• **Exercise details**
Scan the material for the word "GENMASK", then return every line where it appears.

• **Records for the task**
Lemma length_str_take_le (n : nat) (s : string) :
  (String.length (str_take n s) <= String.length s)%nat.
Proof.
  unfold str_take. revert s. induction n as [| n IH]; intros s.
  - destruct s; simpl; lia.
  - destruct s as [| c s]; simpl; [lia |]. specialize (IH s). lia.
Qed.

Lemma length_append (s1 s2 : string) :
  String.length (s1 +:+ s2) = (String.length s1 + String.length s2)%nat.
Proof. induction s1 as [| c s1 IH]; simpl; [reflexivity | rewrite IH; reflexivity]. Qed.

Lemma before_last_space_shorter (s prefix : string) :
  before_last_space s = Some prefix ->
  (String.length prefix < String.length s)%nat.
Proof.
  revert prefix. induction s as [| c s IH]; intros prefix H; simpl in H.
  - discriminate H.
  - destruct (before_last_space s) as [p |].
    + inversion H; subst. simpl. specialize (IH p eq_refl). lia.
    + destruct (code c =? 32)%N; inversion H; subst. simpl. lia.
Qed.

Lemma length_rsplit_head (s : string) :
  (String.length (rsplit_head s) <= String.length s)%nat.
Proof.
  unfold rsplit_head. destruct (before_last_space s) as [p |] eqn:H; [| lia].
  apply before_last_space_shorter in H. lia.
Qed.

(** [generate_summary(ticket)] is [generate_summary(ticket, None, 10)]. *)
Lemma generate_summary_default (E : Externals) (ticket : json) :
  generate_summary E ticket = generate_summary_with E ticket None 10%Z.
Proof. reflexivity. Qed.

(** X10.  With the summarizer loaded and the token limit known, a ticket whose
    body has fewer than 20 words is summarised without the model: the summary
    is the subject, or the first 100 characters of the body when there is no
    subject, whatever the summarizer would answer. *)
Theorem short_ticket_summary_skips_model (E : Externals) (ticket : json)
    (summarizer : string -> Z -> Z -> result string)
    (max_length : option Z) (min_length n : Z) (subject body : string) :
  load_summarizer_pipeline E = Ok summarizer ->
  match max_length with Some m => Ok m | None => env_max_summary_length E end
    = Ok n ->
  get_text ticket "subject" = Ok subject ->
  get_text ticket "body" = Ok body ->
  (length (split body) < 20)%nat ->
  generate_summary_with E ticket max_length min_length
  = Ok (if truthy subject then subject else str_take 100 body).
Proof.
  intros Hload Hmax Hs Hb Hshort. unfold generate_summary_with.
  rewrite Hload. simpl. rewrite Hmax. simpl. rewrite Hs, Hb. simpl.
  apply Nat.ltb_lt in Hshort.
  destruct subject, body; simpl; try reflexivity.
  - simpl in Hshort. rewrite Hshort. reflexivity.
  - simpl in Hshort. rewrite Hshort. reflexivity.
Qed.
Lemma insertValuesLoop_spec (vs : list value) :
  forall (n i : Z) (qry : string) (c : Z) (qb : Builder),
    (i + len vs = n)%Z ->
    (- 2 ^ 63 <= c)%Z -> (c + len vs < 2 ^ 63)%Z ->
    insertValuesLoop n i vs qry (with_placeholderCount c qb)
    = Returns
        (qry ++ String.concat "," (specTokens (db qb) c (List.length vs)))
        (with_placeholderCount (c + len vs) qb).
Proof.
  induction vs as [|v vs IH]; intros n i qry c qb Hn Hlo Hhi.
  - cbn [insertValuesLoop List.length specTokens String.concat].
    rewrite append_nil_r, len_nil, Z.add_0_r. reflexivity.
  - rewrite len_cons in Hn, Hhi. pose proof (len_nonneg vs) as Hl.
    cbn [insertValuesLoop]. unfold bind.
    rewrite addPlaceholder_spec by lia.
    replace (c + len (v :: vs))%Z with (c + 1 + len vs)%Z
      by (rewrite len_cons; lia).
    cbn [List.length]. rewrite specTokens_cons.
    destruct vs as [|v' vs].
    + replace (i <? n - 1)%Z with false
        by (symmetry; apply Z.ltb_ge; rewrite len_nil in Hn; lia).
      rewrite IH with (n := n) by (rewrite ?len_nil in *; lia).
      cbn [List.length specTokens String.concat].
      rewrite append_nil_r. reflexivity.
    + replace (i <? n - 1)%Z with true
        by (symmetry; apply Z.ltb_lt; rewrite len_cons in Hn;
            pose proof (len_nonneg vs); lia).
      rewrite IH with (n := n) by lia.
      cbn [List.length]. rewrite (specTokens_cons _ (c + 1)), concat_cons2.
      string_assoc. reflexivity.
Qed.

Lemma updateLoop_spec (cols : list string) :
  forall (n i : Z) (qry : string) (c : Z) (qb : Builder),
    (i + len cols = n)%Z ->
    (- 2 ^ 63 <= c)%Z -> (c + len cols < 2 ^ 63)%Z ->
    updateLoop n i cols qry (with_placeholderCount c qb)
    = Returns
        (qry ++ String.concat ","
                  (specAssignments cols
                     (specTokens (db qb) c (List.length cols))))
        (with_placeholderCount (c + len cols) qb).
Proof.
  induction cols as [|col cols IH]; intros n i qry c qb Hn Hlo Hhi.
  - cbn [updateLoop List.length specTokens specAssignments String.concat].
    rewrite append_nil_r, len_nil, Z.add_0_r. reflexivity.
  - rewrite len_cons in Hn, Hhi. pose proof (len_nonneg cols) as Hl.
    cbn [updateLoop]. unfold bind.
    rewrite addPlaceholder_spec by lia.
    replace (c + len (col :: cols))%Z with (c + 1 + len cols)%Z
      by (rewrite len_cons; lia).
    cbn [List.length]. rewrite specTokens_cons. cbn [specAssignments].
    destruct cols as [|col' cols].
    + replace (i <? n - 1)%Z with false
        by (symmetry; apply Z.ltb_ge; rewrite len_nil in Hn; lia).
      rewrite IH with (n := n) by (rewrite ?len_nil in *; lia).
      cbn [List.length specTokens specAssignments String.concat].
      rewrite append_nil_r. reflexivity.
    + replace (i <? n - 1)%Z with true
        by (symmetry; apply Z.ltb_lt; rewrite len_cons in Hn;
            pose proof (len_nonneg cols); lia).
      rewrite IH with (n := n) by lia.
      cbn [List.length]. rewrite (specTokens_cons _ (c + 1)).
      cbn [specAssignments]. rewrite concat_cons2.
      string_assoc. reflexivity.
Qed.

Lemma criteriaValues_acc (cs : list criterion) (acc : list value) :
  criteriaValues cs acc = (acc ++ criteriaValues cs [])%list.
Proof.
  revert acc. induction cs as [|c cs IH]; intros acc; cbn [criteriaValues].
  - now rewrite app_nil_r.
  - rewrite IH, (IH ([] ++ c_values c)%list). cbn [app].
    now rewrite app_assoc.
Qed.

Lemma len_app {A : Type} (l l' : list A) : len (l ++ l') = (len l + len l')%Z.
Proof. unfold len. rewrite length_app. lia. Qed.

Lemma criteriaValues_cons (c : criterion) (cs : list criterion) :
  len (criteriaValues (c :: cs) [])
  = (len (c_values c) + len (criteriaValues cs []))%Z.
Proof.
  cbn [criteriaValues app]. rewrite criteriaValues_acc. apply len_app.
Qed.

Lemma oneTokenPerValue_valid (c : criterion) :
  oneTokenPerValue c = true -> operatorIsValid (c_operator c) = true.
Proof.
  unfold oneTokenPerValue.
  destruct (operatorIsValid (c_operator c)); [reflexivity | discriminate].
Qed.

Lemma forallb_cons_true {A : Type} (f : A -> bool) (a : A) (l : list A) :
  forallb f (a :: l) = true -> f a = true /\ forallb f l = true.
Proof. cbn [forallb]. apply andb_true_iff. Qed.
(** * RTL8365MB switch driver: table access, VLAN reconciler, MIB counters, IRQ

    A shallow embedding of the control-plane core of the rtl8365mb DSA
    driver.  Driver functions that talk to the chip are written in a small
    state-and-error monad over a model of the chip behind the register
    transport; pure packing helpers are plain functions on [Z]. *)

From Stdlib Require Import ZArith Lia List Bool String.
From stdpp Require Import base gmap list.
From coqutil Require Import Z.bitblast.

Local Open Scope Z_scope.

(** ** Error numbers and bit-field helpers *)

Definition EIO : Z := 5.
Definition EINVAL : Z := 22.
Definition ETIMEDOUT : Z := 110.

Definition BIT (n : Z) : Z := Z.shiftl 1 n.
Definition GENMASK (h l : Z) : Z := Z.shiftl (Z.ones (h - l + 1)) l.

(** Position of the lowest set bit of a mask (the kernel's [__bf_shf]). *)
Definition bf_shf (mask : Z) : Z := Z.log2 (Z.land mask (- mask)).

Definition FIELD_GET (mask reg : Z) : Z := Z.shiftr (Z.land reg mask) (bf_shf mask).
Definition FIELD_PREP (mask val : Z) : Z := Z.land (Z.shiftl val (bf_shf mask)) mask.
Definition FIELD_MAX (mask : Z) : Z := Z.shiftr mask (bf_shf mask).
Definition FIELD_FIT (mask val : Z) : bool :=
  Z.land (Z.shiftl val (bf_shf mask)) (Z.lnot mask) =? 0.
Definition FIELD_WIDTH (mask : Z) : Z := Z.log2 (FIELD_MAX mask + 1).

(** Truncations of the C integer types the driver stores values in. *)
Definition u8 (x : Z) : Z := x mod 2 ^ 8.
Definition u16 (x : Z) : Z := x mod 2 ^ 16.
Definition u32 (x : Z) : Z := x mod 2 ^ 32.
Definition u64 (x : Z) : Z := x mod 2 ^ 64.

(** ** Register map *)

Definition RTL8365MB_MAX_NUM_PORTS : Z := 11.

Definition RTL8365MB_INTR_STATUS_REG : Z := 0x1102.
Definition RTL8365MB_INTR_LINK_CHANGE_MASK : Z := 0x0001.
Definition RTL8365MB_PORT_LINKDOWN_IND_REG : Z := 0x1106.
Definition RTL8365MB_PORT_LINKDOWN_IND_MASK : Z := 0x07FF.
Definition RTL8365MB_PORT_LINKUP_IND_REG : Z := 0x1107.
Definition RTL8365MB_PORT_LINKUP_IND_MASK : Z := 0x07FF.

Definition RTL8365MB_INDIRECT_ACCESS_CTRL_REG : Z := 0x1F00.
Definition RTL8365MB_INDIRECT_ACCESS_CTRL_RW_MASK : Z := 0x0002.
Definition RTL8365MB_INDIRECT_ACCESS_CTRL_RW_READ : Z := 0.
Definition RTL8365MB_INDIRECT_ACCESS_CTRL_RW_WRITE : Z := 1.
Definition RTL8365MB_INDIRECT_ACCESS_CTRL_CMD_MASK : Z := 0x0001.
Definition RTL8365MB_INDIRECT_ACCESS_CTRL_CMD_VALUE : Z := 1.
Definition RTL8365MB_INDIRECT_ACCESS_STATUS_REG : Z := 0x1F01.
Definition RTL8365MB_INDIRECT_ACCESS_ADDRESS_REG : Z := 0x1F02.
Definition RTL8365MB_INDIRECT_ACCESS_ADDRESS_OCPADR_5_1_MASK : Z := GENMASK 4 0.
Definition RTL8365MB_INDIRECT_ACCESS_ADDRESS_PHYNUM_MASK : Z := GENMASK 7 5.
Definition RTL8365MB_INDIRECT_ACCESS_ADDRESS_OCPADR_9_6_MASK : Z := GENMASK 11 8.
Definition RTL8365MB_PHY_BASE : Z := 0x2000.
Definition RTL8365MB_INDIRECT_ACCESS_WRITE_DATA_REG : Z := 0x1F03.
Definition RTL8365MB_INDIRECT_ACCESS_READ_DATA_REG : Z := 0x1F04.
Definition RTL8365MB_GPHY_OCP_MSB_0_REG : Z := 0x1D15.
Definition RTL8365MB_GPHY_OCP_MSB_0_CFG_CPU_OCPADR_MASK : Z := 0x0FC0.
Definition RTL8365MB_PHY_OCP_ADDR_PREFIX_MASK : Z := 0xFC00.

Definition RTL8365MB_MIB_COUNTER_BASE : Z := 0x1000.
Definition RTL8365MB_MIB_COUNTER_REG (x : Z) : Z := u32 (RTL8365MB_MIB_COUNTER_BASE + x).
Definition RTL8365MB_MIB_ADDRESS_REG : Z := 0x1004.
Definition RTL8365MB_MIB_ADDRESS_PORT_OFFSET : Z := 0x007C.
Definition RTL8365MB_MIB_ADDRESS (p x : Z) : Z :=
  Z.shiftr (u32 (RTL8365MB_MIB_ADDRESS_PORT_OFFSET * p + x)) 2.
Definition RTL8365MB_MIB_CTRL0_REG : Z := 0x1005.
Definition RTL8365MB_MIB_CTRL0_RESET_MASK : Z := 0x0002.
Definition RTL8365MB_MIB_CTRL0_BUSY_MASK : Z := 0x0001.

• **Solution to this task**
Definition GENMASK (h l : Z) : Z := Z.shiftl (Z.ones (h - l + 1)) l.
Definition RTL8365MB_INDIRECT_ACCESS_ADDRESS_OCPADR_5_1_MASK : Z := GENMASK 4 0.
Definition RTL8365MB_INDIRECT_ACCESS_ADDRESS_PHYNUM_MASK : Z := GENMASK 7 5.
Definition RTL8365MB_INDIRECT_ACCESS_ADDRESS_OCPADR_9_6_MASK : Z := GENMASK 11 8.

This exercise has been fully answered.